To IBM’s credit, Buolamwini’s research pushed the company to radically improve its facial recognition technology. This, however, hasn’t stopped the problem of racial bias from reappearing in other IBM products like their AI Portrait Ars, or the industry at large. Until we can root out the biases baked into our society that keep reemerging in each new generation of technology, what is to be done?
Caroline Sinders, a machine learning designer who previously worked with IBM Watson, told Motherboard that part of the problem lies with a “lack of awareness that we need to test multiple genders or multiple races.” At the same time, Sinders asked whether the solution is as simple as more diversity in data. “When these failures pop up, it really does highlight a lack of diversity in the sets. But also having a more diverse dataset for things that use facial images poses a problem where better facial apps lead to … better facial recognition. Do we necessarily want that?”
That’s a valid question when applied to the many in-the-field uses of AI and facial recognition technology, many of which are deployed disproportionately by police against people of color. As Sinders mentioned, better facial apps leads to better facial recognition—but do we need yet another AI face app at all?
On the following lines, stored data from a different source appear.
Lemma waiting_neutral d previous : neutral (waiting d previous).
Proof.
  intros w w' Ha [Hc Hp]. split; [by eapply coming_neutral|]. intros p Hprev. eapply coming_neutral; eauto.
Qed.
Lemma waiting_previous_call previous key body :
  permitted (λ r' d' st, ∀ p, previous = Some p → awaits Draining (deployment_id p) r' d' st) key body →
  keeps (λ w, ∀ p, previous = Some p → coming Draining (deployment_id p) w) (call key body).
Proof.
  intros Hp. destruct previous as [p|].
  - eapply triple_conseq; [apply (coming_call Draining (deployment_id p) key body)| | |].
    + eapply permitted_impl; [|exact Hp]. intros ??? Hw. by apply Hw.
    + intros w Hw. by apply Hw.
    + by intros ? w Hw ? [= <-].
    + by intros w Hw ? [= <-].
  - eapply triple_conseq; [apply (triple_true (call key body))|done|done|done].
Qed.

Lemma waiting_call d previous key body :
  permitted (waits d previous) key body → keeps (waiting d previous) (call key body).
Proof.
  intros Hp. apply keeps_and.
  - apply coming_call. eapply permitted_impl; [|exact Hp]. by intros ??? [].
  - apply waiting_previous_call. eapply permitted_impl; [|exact Hp]. by intros ??? [].
Qed.

Definition no_world : World → Prop := λ _, True.

(** The previous deployment is another one of the replica. *)
Definition of_replica (d : string) (previous : option CatalogRecord) : Prop :=
  ∀ p, previous = Some p → replica_id p = replica ∧ deployment_id p ≠ d.

(** [d] is active, and the previous deployment is to drain. *)
Definition handing_over (d : string) (previous : option CatalogRecord) (w : World) : Prop :=
  (deployable (w_store w) ∧ active_at d (w_store w)) ∧
  ∀ p, previous = Some p → coming Draining (deployment_id p) w.

Lemma handing_over_neutral d previous : neutral (handing_over d previous).
Proof.
  intros w w' Ha [Hc Hp]. split; [by destruct Ha as [-> _]|]. intros p Hprev. eapply coming_neutral; eauto.
Qed.

Lemma hand_over_triple d previous a ports :
  of_replica d previous →
  triple (waiting d previous) (commit_catalog ctx replica d a ports Active Healthy)
    (λ _, handing_over d previous) no_world.
Proof.
  intros Hprev. eapply triple_conseq.
  - apply (triple_and (coming Active d) (λ w, ∀ p, previous = Some p → coming Draining (deployment_id p) w)).
    + apply commit_triple.
    + eapply keeps_commit.
      * intros w w' Ha Hw p Hp. eapply coming_neutral; eauto.
      * apply waiting_previous_call.
      * intros p Hp Heq. by destruct (Hprev p Hp) as [_ []].
  - done.
  - intros r w [[Hd Ha] Hw]. split; [|done]. split; [done|by apply at_state_active].
  - done.
Qed.

Lemma sweep_settled d previous name service :
  keeps (settled d previous) (sweep_stuck_draining_records ctx name service).
Proof.
  eapply keeps_sweep; [apply settled_neutral|apply settled_call|]. apply catalog_triple; [by apply settled_call|done|].
  intros w Hw. split; [|done]. intros r Hr Hst. destruct Hw as [Hd Ha _]. split; [by eapply draining_other|by right].
Qed.

Lemma retire_settled d previous defer release timestamp :
  of_replica d previous → quiet timestamp →
  triple (handing_over d previous) (retire ctx defer release timestamp previous)
    (λ _, settled d previous) no_world.
Proof.
  intros Hprev Ht. destruct previous as [p|].
  2: { apply triple_ret. intros w [[Hd Ha] _]. by split. }
  destruct (Hprev p eq_refl) as [Hrep Hne]. unfold retire, retire_previous. rewrite Hrep.
  apply (triple_bind _ _ (λ _, settled d (Some p))); [|intros ?; by apply triple_ret].
  apply (triple_bind _ _ (λ _, settled d (Some p))).
  - eapply triple_conseq.
    + apply (triple_and (settled d None) (coming Draining (deployment_id p))); [|apply commit_triple].
      eapply keeps_commit; [apply settled_neutral|apply settled_call|]. split; [done|by left].
    + intros w [[Hd Ha] Hp]. split; [by split|by apply Hp].
    + intros r w [[_ Ha _] [Hd (id & q & Hq & _ & Hst & _)]]. split; try done. intros ? [= <-] id' q' Hq'.
      rewrite Hq in Hq'. injection Hq' as <- <-. by left.
    + done.
  - intros ?. eapply keeps_conseq; [|done|done].
    eapply keeps_remove_previous; [apply settled_neutral|apply settled_call|done|]. split; [done|by right].
Qed.

Lemma triple_fails {A B} P (m : M A) e (Q : B → World → Prop) : triple P (_ ← m; fail e) Q no_world.
Proof.
  eapply triple_bind; [eapply triple_conseq; [apply (triple_true m)|done|by intros; exact I|done]|].
  intros ?. by apply triple_fail.
Qed.

Lemma settle d previous a ports (confirm : M ()) defer release timestamp name service (result : string * N) :
  of_replica d previous → quiet timestamp → result.1 = d →
  triple (handing_over d previous) confirm (λ _, handing_over d previous) no_world →
  triple (waiting d previous)
    (_ ← commit_catalog ctx replica d a ports Active Healthy;
     _ ← confirm;
     _ ← retire ctx defer release timestamp previous;
     _ ← sweep_stuck_draining_records ctx name service;
     mret result) (λ r w, settled r.1 previous w) no_world.
Proof.
  intros Hp Ht <- Hc. eapply triple_bind; [by apply hand_over_triple|intros ?].
  eapply triple_bind; [exact Hc|intros ?]. eapply triple_bind; [by apply retire_settled|intros ?].
  apply keeps_then; [apply sweep_settled|done|intros _]. by apply triple_ret.
Qed.

Ltac waiting_step :=
  apply keeps_then;
  [first
    [ apply keeps_of_result
    | solve [apply quiet_keeps; [apply waiting_neutral|auto with quiet]]
    | eapply keeps_commit; [apply waiting_neutral|apply waiting_call|assumption]
    | eapply keeps_lease; [apply waiting_neutral|apply waiting_call]
    | eapply keeps_start_and_check; [apply waiting_neutral|apply waiting_call|];
      first [eapply keeps_undo_candidate|eapply keeps_release_candidate];
      [apply waiting_neutral|apply waiting_call|assumption] ]
  |done|intros ?].

(** The world a deployment starts in. *)
Record startable (s0 : AgentStore) (w : World) : Prop := {
  sb_store : w_store w = s0;
  sb_deployable : deployable s0;
  sb_previous : ∀ p, find_previous ctx (latest_catalog (catalog_log (replicated s0))) = Some p →
    idempotency_keys s0 !! commit_key (deployment_id p) Draining = None;
}.
Abbreviation previous_of s0 := (find_previous ctx (latest_catalog (catalog_log (replicated s0)))).

Lemma find_previous_some s p :
  deployable s → previous_of s = Some p →
  replica_id p = replica ∧ ∃ id, deployments s !! deployment_id p = Some (id, p).
Proof.
  intros Hd [Hp Hpr]%find_some. apply list_elem_of_In in Hp. apply andb_true_iff in Hpr as [Hpr _].
  apply bool_decide_eq_true in Hpr. split; [done|]. apply elem_of_latest_catalog in Hp as (d' & id & Hp).
  pose proof (winner_filed _ _ _ _ Hd Hp) as <-. eauto.
Qed.

Lemma triple_start {A} s0 d (f : list CatalogRecord → M A) Q :
  (of_replica d (previous_of s0) → waits d (previous_of s0) replica d Candidate →
   waits d (previous_of s0) replica d Tombstoned →
   triple (waiting d (previous_of s0)) (f (latest_catalog (catalog_log (replicated s0)))) Q no_world) →
  triple (λ w, startable s0 w ∧ fresh d w) (catalog ≫= f) Q no_world.
Proof.
  intros Hf. eapply (triple_bind _ _ (λ records w, records = latest_catalog (catalog_log (replicated s0)) ∧
    startable s0 w ∧ fresh d w)).
  { apply catalog_triple; [|done|].
    2: { intros w Hw. split; [by rewrite (sb_store _ _ (proj1 Hw))|done]. }
    apply call_keeps. intros w f' a store Hstore [Hs Hfr].
    assert (store = w_store w) as -> by (by destruct Hstore as [->| ->]). split; [|done]. by destruct Hs. }
  intros records w (-> & [<- Hd Hk] & [Hfr Hkey]).
  assert (of_replica d (previous_of (w_store w))) as Ho.
  { intros p Hp. destruct (find_previous_some _ _ Hd Hp) as (Hr & id & Hw). split; [done|congruence]. }
  apply Hf; [done| | |].
  1, 2: split; [by intros _|]; intros p Hp Heq; by destruct (Ho p Hp) as [_ []].
  split; [split; [done|intros ??; congruence|done]|]. intros p Hp.
  destruct (find_previous_some _ _ Hd Hp) as (Hr & id & Hw). split; [done| |by apply Hk].
  intros ?? Hw'. rewrite Hw in Hw'. by injection Hw' as <- <-.
Qed.

Abbreviation startable_fresh s0 w :=
  (startable s0 w ∧ ∀ d, (new_deployment_id process_id ctx w).1 = Fine d → fresh d w).

Lemma deploy_shared_settled upstream s0 :
  triple (λ w, startable_fresh s0 w) (deploy_shared_endpoint process_id fuel ctx upstream)
    (λ r w, settled r.1 (previous_of s0) w) no_world.
Proof.
  unfold deploy_shared_endpoint. eapply triple_bind.
  { eapply triple_conseq; [apply (new_id_triple (startable s0))|done|done|done]. }
  intros d. cbn zeta. apply triple_start. intros Ho Hc Ht. do 4 waiting_step.
  refine (settle d _ _ _ (mret ()) _ _ _ _ _ (d, _) Ho _ eq_refl _); [apply quiet_ret|]. by apply triple_ret.
Qed.

Lemma deploy_host_settled s0 :
  triple (λ w, startable_fresh s0 w) (deploy_host_mode process_id fuel ctx)
    (λ r w, settled r.1 (previous_of s0) w) no_world.
Proof.
  unfold deploy_host_mode. eapply triple_bind.
  { eapply triple_conseq; [apply (new_id_triple (startable s0))|done|done|done]. }
  intros d. cbn zeta. apply triple_start. intros Ho Hc Ht. do 4 waiting_step.
  refine (settle d _ _ _ (mret ()) _ _ _ _ _ (d, _) Ho _ eq_refl _); [quiet|]. by apply triple_ret.
Qed.

Lemma deploy_dynamic_settled s0 :
  triple (λ w, startable_fresh s0 w) (deploy_dynamic_endpoint process_id fuel ctx)
    (λ r w, settled r.1 (previous_of s0) w) no_world.
Proof.
  unfold deploy_dynamic_endpoint. eapply triple_bind.
  { eapply triple_conseq; [apply (new_id_triple (startable s0))|done|done|done]. }
  intros d. cbn zeta. apply triple_start. intros Ho Hc Ht. do 8 waiting_step. case_match. waiting_step.
  apply settle; [done|quiet|done|]. destruct (ctx_skip_proxy ctx); [by apply triple_ret|].
  apply keeps_then; [|done|].
  { apply quiet_keeps; [apply handing_over_neutral|auto with quiet]. }
  intros [u|e]; [by apply triple_ret|]. apply triple_fails.
Qed.
End serving.
Lemma plan_has_endpoints {E} records cache plan :
  plan_reconciliation (E := E) local observed records cache = Ok plan → NoDup (node_id <$> records) →
  ∀ r, r ∈ records → node_id r ≠ local → Membership.state r = Membership.Active →
  is_Some (peer_endpoint observed (cache !! node_id r) r).
Proof.
  unfold plan_reconciliation. destruct (try_fold _ _ _) as [st|] eqn:Hf; [|done]. intros _ Hnd r Hr Hl Hst.
  apply list_elem_of_split in Hr as (l1 & l2 & ->). rewrite try_fold_app in Hf.
  destruct (try_fold _ _ l1) as [[handled plan1]|] eqn:Hf1; [|done]. cbn [try_fold] in Hf.
  destruct (plan_record _ _ _ r) as [st1|] eqn:Hrec; [|done].
  rewrite fmap_app, fmap_cons in Hnd. apply NoDup_app in Hnd as (Hnd1 & Hnd12 & _).
  assert (node_id r ∉ node_id <$> l1) as Hn by (intros ?; eapply Hnd12; [done|by left]).
  destruct (plan_fold_shape _ _ _ _ Hf1 Hnd1) as (_ & _ & Hout); [set_solver|].
  assert (handled ⊆ list_to_set (node_id <$> l1)) as Hh.
  { pose proof (handled_subset _ _ _ _ ∅ Hf1) as Hh. simpl in Hh. set_solver. }
  unfold plan_record in Hrec. rewrite bool_decide_false in Hrec by done.
  rewrite bool_decide_false in Hrec by (intros Hin%Hh; by apply elem_of_list_to_set in Hin).
  simpl in Hrec. rewrite Hst in Hrec. simpl in Hout. rewrite Hout in Hrec by done.
  destruct (peer_endpoint _ _ r); [by eexists|done].
Qed.
(* ===== verification/Reconcile.v ===== *)
(** The agent's repair loop ([jiji-agent/src/local_reconcile.rs]) with what it calls: the
    bring-up of the WireGuard interface ([wireguard_bringup.rs]), of the bridge
    ([bridge_bringup.rs]) and of the shared proxy ([proxy_bringup.rs]), and the lease that
    keeps agents of other projects off the proxy ([host_lease.rs]).

    Files, the advisory lock, waiting, JSON and the texts of store errors are parameters
    ([AgentEnvironment]).  A command that runs out of its time is one of the ways it fails. *)

From S2P Require Import Prelude Text Bytes Substring Cidr Naming Schema Planner ServiceRuntime.
From S2P Require Import Membership Catalog Desired OpLog Leases Cron CronExec Replication Store Api CandidatePlan.
From S2P Require Import Session Daemon Wireguard ProxyScript Discovery.
Open Scope N_scope.

(** What a process that has a lock file open calls itself, if it can be read. *)
Inductive Flock := Acquired | WouldBlock | FlockFailed (e : string).

Class AgentEnvironment `{OperatingSystem} := {
  create_dir_all : string → host → result string () * host;
  write_file : string → string → host → result string () * host;
  open_lock : string → host → result string () * host;
  flock : string → host → Flock * host;
  lock_holders : string → host → result string (list (option string)) * host;
  remove_file : string → host → result string () * host;
  unlock : string → host → host;
  pause : N → host → host;
  capacity : host → Capacity;
  route_exists_field : string → result string (option bool);
  store_error_text : StoreError → string;
  membership_error_text : MembershipError → string;
}.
Today, the problem of getting datasets that represent populations accurately and the legacy of technology being used to preserve power systems are very much interlinked. In a New York Times op-ed, Buolamwini talks about the “coded gaze,” a phenomenon where “A.I. systems are shaped by the priorities and prejudices — conscious and unconscious — of the people who design them.” The extremely high rates of misidentification that plague facial recognition software when used on people of color have led to calls for its complete and total ban. These embedded biases can affect hiring prospects, misidentify innocent people, and give unaccountable actors in the private sector or law enforcement apparatus greater information about our personal lives, without our consent. Already some cities have already banned the technology, and Congress is expected to vote on legislation that would forbid face recognition in government-owned public housing.
All of this, however, makes clear that it’s not exactly clear what the best way to stop this is. Do we use more data to empower problematic technology? Do we use algorithms to de-bias other algorithms? Do we risk continuing to disrupt people’s lives while we figure this thing out? Maybe all this means that the answer is that we can’t, at least not without first questioning whether such fundamentally problematic technology should exist at all.